▶ _TASK REQUIREMENTS_:
Line by line, copy out the data below exactly.

▶ _RECORDS SHOWN_:
Lemma push_byte_uses c stream byte :
  next_sequence c + 1 ≤ u64_max → uses 1 c (push_byte c stream byte).
Proof.
  intros Hn. unfold push_byte. destruct (Ascii.eqb byte newline).
  { destruct (complete_line_uses c stream Hn) as (e & c1 & -> & Hle). by apply uses_some. }
  destruct (discarding _); [apply uses_some; lia|].
  destruct (str_len _ =? _); [|apply uses_some; simpl; lia].
  set (c1 := observe_bytes _ _).
  assert (next_sequence c1 = next_sequence c) as Hc1
    by (etransitivity; [apply observe_bytes_next|done]).
  destruct (publish_uses c1 stream OVERSIZED_LINE true) as (e & c2 & -> & Hle); [lia|].
  cbn [mbind option_bind]. apply uses_some. lia.
Qed.

Lemma push_bytes_uses c stream bytes :
  next_sequence c + str_len bytes ≤ u64_max → uses (str_len bytes) c (push_bytes c stream bytes).
Proof.
  revert c. induction bytes as [|b bytes IH]; intros c Hn; cbn [push_bytes].
  { by apply uses_some; rewrite Z.add_0_r. }
  assert (str_len (String b bytes) = 1 + str_len bytes) as Hl by (unfold str_len; simpl; lia).
  pose proof (str_len_nonneg bytes).
  rewrite Hl in *. apply uses_bind; [apply push_byte_uses; lia|].
  intros e c1 H1. destruct (push_byte_uses c stream b) as (e' & c1' & H1' & Hle); [lia|].
  rewrite H1 in H1'. injection H1' as <- <-.
  destruct (IH c1) as (e2 & c2 & -> & Hle2); [lia|]. cbn [mbind option_bind]. by apply uses_some.
Qed.

Lemma run_op_uses c op :
  next_sequence c + op_cost op ≤ u64_max → uses (op_cost op) c (run_op c op).
Proof.
  intros Hn. destruct op as [stream bytes|stream|]; cbn [run_op op_cost] in *.
  - pose proof (str_len_nonneg bytes). unfold push.
    destruct (finished _); [apply uses_some; lia|]. destruct (_ <? _).
    + set (c1 := with_pending _ _ _).
      destruct (publish_uses c1 stream OVERSIZED_LINE true) as (e & c2 & -> & Hle);
        [unfold c1; simpl; lia|].
      cbn [mbind option_bind]. apply uses_some. unfold c1 in Hle. simpl in Hle. lia.
    + destruct (push_bytes_uses c stream bytes) as (e & c2 & -> & Hle); [lia|].
      apply uses_some. lia.
  - unfold finish_stream. destruct (finished _); [apply uses_some; lia|].
    destruct (complete_line_uses c stream Hn) as (e & c1 & -> & Hle). by apply uses_some.
  - apply uses_some. unfold clear_secrets. case_match; simpl; lia.
Qed.

Definition total_cost (ops : list LogOp) : Z := sum_Z (op_cost <$> ops).

Lemma op_cost_nonneg op : 0 ≤ op_cost op.
Proof. destruct op; simpl; lia. Qed.

Lemma total_cost_nonneg ops : 0 ≤ total_cost ops.
Proof.
  induction ops as [|op ops IH]; [done|].
  change (total_cost (op :: ops)) with (op_cost op + total_cost ops).
  pose proof (op_cost_nonneg op). lia.
Qed.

▶ _RESULT_:
Lemma push_byte_uses c stream byte :
  next_sequence c + 1 ≤ u64_max → uses 1 c (push_byte c stream byte).
Proof.
  intros Hn. unfold push_byte. destruct (Ascii.eqb byte newline).
  { destruct (complete_line_uses c stream Hn) as (e & c1 & -> & Hle). by apply uses_some. }
  destruct (discarding _); [apply uses_some; lia|].
  destruct (str_len _ =? _); [|apply uses_some; simpl; lia].
  set (c1 := observe_bytes _ _).
  assert (next_sequence c1 = next_sequence c) as Hc1
    by (etransitivity; [apply observe_bytes_next|done]).
  destruct (publish_uses c1 stream OVERSIZED_LINE true) as (e & c2 & -> & Hle); [lia|].
  cbn [mbind option_bind]. apply uses_some. lia.
Qed.

Lemma push_bytes_uses c stream bytes :
  next_sequence c + str_len bytes ≤ u64_max → uses (str_len bytes) c (push_bytes c stream bytes).
Proof.
  revert c. induction bytes as [|b bytes IH]; intros c Hn; cbn [push_bytes].
  { by apply uses_some; rewrite Z.add_0_r. }
  assert (str_len (String b bytes) = 1 + str_len bytes) as Hl by (unfold str_len; simpl; lia).
  pose proof (str_len_nonneg bytes).
  rewrite Hl in *. apply uses_bind; [apply push_byte_uses; lia|].
  intros e c1 H1. destruct (push_byte_uses c stream b) as (e' & c1' & H1' & Hle); [lia|].
  rewrite H1 in H1'. injection H1' as <- <-.
  destruct (IH c1) as (e2 & c2 & -> & Hle2); [lia|]. cbn [mbind option_bind]. by apply uses_some.
Qed.

Lemma run_op_uses c op :
  next_sequence c + op_cost op ≤ u64_max → uses (op_cost op) c (run_op c op).
Proof.
  intros Hn. destruct op as [stream bytes|stream|]; cbn [run_op op_cost] in *.
  - pose proof (str_len_nonneg bytes). unfold push.
    destruct (finished _); [apply uses_some; lia|]. destruct (_ <? _).
    + set (c1 := with_pending _ _ _).
      destruct (publish_uses c1 stream OVERSIZED_LINE true) as (e & c2 & -> & Hle);
        [unfold c1; simpl; lia|].
      cbn [mbind option_bind]. apply uses_some. unfold c1 in Hle. simpl in Hle. lia.
    + destruct (push_bytes_uses c stream bytes) as (e & c2 & -> & Hle); [lia|].
      apply uses_some. lia.
  - unfold finish_stream. destruct (finished _); [apply uses_some; lia|].
    destruct (complete_line_uses c stream Hn) as (e & c1 & -> & Hle). by apply uses_some.
  - apply uses_some. unfold clear_secrets. case_match; simpl; lia.
Qed.

Definition total_cost (ops : list LogOp) : Z := sum_Z (op_cost <$> ops).

Lemma op_cost_nonneg op : 0 ≤ op_cost op.
Proof. destruct op; simpl; lia. Qed.

Lemma total_cost_nonneg ops : 0 ≤ total_cost ops.
Proof.
  induction ops as [|op ops IH]; [done|].
  change (total_cost (op :: ops)) with (op_cost op + total_cost ops).
  pose proof (op_cost_nonneg op). lia.
Qed.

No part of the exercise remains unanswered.